Let \(f(n)\) represent the probability that the \(n\)th passenger will sit in their own seat when there are \(n\) passengers boarding. Consider from the simplest case:

When \(n=1\), there is only 1 passenger and 1 seat, so the first passenger can only sit in the first seat, \(f(1)=1\);

When \(n=2\), there are 2 seats, each seat has a probability of 0.5 to be chosen by the first passenger. After the first passenger chooses a seat, the second passenger can only choose the remaining seat, so the second passenger has a probability of 0.5 to sit in their own seat, \(f(2)=0.5\).

When \(n>2\), how to calculate the value of \(f(n)\)? Consider the seat chosen by the first passenger, there are three cases.

• The first passenger has a probability of \(\frac{1}{n}\) to choose the first seat, then all passengers can sit in their own seats, so the probability of the \(n\)th passenger sitting in their own seat is 1.0.

• The first passenger has a probability of \(\frac{1}{n}\) to choose the \(n\)th seat, then the second to the \((n-1)\)th passengers can sit in their own seats, the \(n\)th passenger can only sit in the first seat, so the probability of the \(n\)th passenger sitting in their own seat is 0.0.

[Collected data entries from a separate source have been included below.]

(* ===== verification/RpcFacts.v ===== *)
(** * The RPC over a pinned reader: specification and lemmas

    [Call] is a well-formed call with its arguments, [request_value] its JSON and
    [call_spec] its answer as a function of the history.  [answers] says what a
    task does on a store that holds the runs of a pinned reader. *)

From stdpp Require Import pretty.
From Stdlib Require Import Strings.Ascii.
From S2P Require Import Prelude Bytes Text Externals Hash RunFormat RunReader Json Head Store Format FormatFacts Tiered TieredReader ReaderFacts ReaderTheorems Rpc.
From Stdlib Require Import Lia ZArith.

(** ** Calls *)

Inductive Tag := TagLatest | TagSafe | TagFinalized | TagEarliest | TagNumber (n : N).
(** A tag, or an EIP-1898 object that holds one. *)
Inductive BlockParam := Bare (t : Tag) | Eip1898 (t : Tag).
Inductive Call :=
| ClientVersion
| ChainId
| BlockNumber
| GetBalance (address : Address20) (block : BlockParam)
| GetTransactionCount (address : Address20) (block : BlockParam)
| GetCode (address : Address20) (block : BlockParam)
| GetStorageAt (address : Address20) (slot : Hash32) (short : bool) (block : BlockParam).

Definition tag_string (t : Tag) : string :=
  match t with
  | TagLatest => "latest" | TagSafe => "safe" | TagFinalized => "finalized" | TagEarliest => "earliest"
  | TagNumber n => quantity n
  end.
Definition block_value (b : BlockParam) : Value :=
  match b with
  | Bare t => VString (tag_string t)
  | Eip1898 t => json_object [("blockNumber", VString (tag_string t))]
  end.
Definition block_tag (b : BlockParam) : Tag := match b with Bare t | Eip1898 t => t end.
Definition block_of (number : N) (b : BlockParam) : N :=
  match block_tag b with TagLatest | TagSafe | TagFinalized => number | TagEarliest => 0 | TagNumber n => n end.
Definition block_wf (b : BlockParam) : Prop :=
  match block_tag b with TagNumber n => (n <= u64_max)%N | _ => True end.

Definition call_block (call : Call) : option BlockParam :=
  match call with
  | ClientVersion | ChainId | BlockNumber => None
  | GetBalance _ b | GetTransactionCount _ b | GetCode _ b | GetStorageAt _ _ _ b => Some b
  end.
Definition call_wf (call : Call) : Prop := match call_block call with Some b => block_wf b | None => True end.

Definition call_method (call : Call) : string :=
  match call with
  | ClientVersion => "web3_clientVersion"
  | ChainId => "eth_chainId"
  | BlockNumber => "eth_blockNumber"
  | GetBalance _ _ => "eth_getBalance"
  | GetTransactionCount _ _ => "eth_getTransactionCount"
  | GetCode _ _ => "eth_getCode"
  | GetStorageAt _ _ _ _ => "eth_getStorageAt"
  end.

Section spec.
Context `{Hex}.

(** A slot is given in full or as a quantity. *)
Definition slot_string (slot : Hash32) (short : bool) : string :=
  if short then quantity_u256 slot else hash_to_string slot.
Definition call_params (call : Call) : list Value :=
  match call with
  | ClientVersion | ChainId | BlockNumber => []
  | GetBalance a b | GetTransactionCount a b | GetCode a b => [VString (address_to_string a); block_value b]
  | GetStorageAt a slot short b => [VString (address_to_string a); VString (slot_string slot short); block_value b]
  end.
Definition request_value (id : Value) (call : Call) : Value :=
  request_object "2.0" id (call_method call) (VArray (call_params call)).

(** The answer at a block of the history, and an error beyond it. *)
Definition at_block (number : N) (b : BlockParam) (k : N → result string) : outcome string :=
  if (number <? block_of number b)%N then Failure {| re_code := -32001; re_message := "block unavailable" |}
  else match k (block_of number b) with Ok text => Success text | Err e => Failure (rpc_state e) end.

Definition balance_text (account : option AccountEvent) : string :=
  match account with Some account => quantity_u256 (ae_balance account) | None => "0x0" end.
Definition nonce_text (account : option AccountEvent) : string :=
  match account with Some account => quantity (ae_nonce account) | None => "0x0" end.

Definition call_spec `{Keccak256} (hist : list RunRecord) (h : Head) (call : Call) : outcome string :=
  let number := h_number h in
  match call with
  | ClientVersion => Success "fossil/0.1.0"
  | ChainId => Success (quantity (h_chain_id h))
  | BlockNumber => Success (quantity number)
  | GetBalance a b => at_block number b (λ block, result_map balance_text (account_spec hist number a block))
  | GetTransactionCount a b => at_block number b (λ block, result_map nonce_text (account_spec hist number a block))
  | GetCode a b => at_block number b (λ block, result_map (λ code, "0x" +:+ hex_encode code) (code_spec hist number a block))
  | GetStorageAt a slot _ b => at_block number b (λ block, result_map data32 (storage_spec hist number a slot block))
  end.

(** The response with an outcome. *)
Definition outcome_value (id : Value) (o : outcome string) : Value :=
  match o with
  | Success text => rpc_result id (VString text)
  | Failure e => rpc_error id (re_code e) (re_message e)
  end.

(** The response to a call: the answer of the history, or a failure of the
    request budget, which takes a storage or code read and more than 16 runs. *)
Definition response_ok `{Keccak256} (hist : list RunRecord) (h : Head) (request : Value * Call) (response : Value) : Prop :=
  response = outcome_value request.1 (call_spec hist h request.2) ∨
  (∃ e, root_cause e = Msg budget_message ∧
        response = outcome_value request.1 (Failure (rpc_state e)) ∧ (16 < len (runs h))%N ∧
        match request.2 with GetCode _ _ | GetStorageAt _ _ _ _ => True | _ => False end).

End spec.

(** ** Parameters *)

Section params.
Context `{Hex, !HexLaws, !HexCanon}.

Lemma parse_address_ok a : rpc_parse_address (VString (address_to_string a)) = Success a.
Proof.
  unfold rpc_parse_address. cbn [as_str]. unfold address_from_str, address_to_string. by rewrite parse_fixed_encode.
Qed.

(** [Hash32::from_str] reads what [parse_fixed] reads. *)
Lemma hash_from_raw raw w : parse_fixed_raw 32 raw = Ok w → hash_from_str ("0x" +:+ raw) = Ok w.
Proof.
  unfold parse_fixed_raw, hash_from_str, has_uppercase. rewrite strip_prefix_app. cbn [ok_or].
  change (32 * 2)%nat with 64. destruct (_ || _); [done|]. destruct (hex_decode raw) as [d|]; [|done]. cbn [with_context].
  by destruct (to_array 32 d).
Qed.

(** Nothing is padded to the full length. *)
Lemma pad64_full raw w : parse_fixed_raw 32 (pad64 raw) = Ok w → String.length raw = 64 → pad64 raw = raw.
Proof.
  unfold parse_fixed_raw. destruct (String.length (pad64 raw) =? _)%nat eqn:E; [|done]. intros _ Hl.
  apply Nat.eqb_eq in E. unfold pad64 in *. rewrite string_length_app, length_zeros in E.
  assert (64 - char_count raw = 0) as -> by lia. done.
Qed.

Lemma parse_slot_ok slot short : rpc_parse_slot (VString (slot_string slot short)) = Success slot.
Proof.
  unfold rpc_parse_slot. cbn [as_str]. destruct short; cbn [slot_string].
  2:{ unfold hash_to_string at 1. rewrite string_length_app, hex_encode_length, length_arr.
      change (_ =? 66) with true. cbn iota. by rewrite hash_string_round. }
  pose proof (parse_u256_quantity slot) as Hq. unfold parse_u256 in Hq.
  destruct (strip_prefix "0x" (quantity_u256 slot)) as [raw|] eqn:E; [|done]. cbn [ok_or] in Hq.
  destruct (_ || _ || _ || _) eqn:Eb; [done|]. apply orb_false_iff in Eb as [Eb _]. apply orb_false_iff in Eb as [Eb _].
  pose proof (strip_prefix_Some _ _ _ E) as Es. destruct (_ =? 66) eqn:El.
  - apply Nat.eqb_eq in El. rewrite Es in El |- *. rewrite string_length_app in El. simpl in El.
    rewrite (pad64_full raw slot) in Hq by (done || lia). by rewrite (hash_from_raw _ _ Hq).
  - rewrite Eb. by rewrite (hash_from_raw _ _ Hq).
Qed.
End params.

(** Decide the equalities of string literals. *)
Ltac decide_strings :=
  repeat match goal with
  | |- context [bool_decide (?a = ?b)] =>
      first [ rewrite (bool_decide_eq_true_2 (a = b)) by reflexivity
            | rewrite (bool_decide_eq_false_2 (a = b)) by discriminate ]; cbn [orb]
  end.

(** ** Selectors *)

Section selectors.
Context `{Hex} {S : Type}.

• The first passenger has a probability of \(\frac{n-2}{n}\) to choose the remaining seats, each seat has a probability of \(\frac{1}{n}\) to be chosen. Suppose the first passenger chooses the \(i\)th seat, where \(2 \le i \le n-1\), then the second to the \((i-1)\)th passengers can sit in their own seats, the seats of the \(i\)th to the \(n\)th passengers are uncertain, the \(i\)th passenger will randomly choose from the remaining \(n-(i-1)=n-i+1\) seats (including the first seat and the \((i+1)\)th to the \(n\)th seats). Since the number of remaining passengers and seats is \(n-i+1\), and 1 passenger will randomly choose a seat, the problem size is reduced from \(n\) to \(n-i+1\).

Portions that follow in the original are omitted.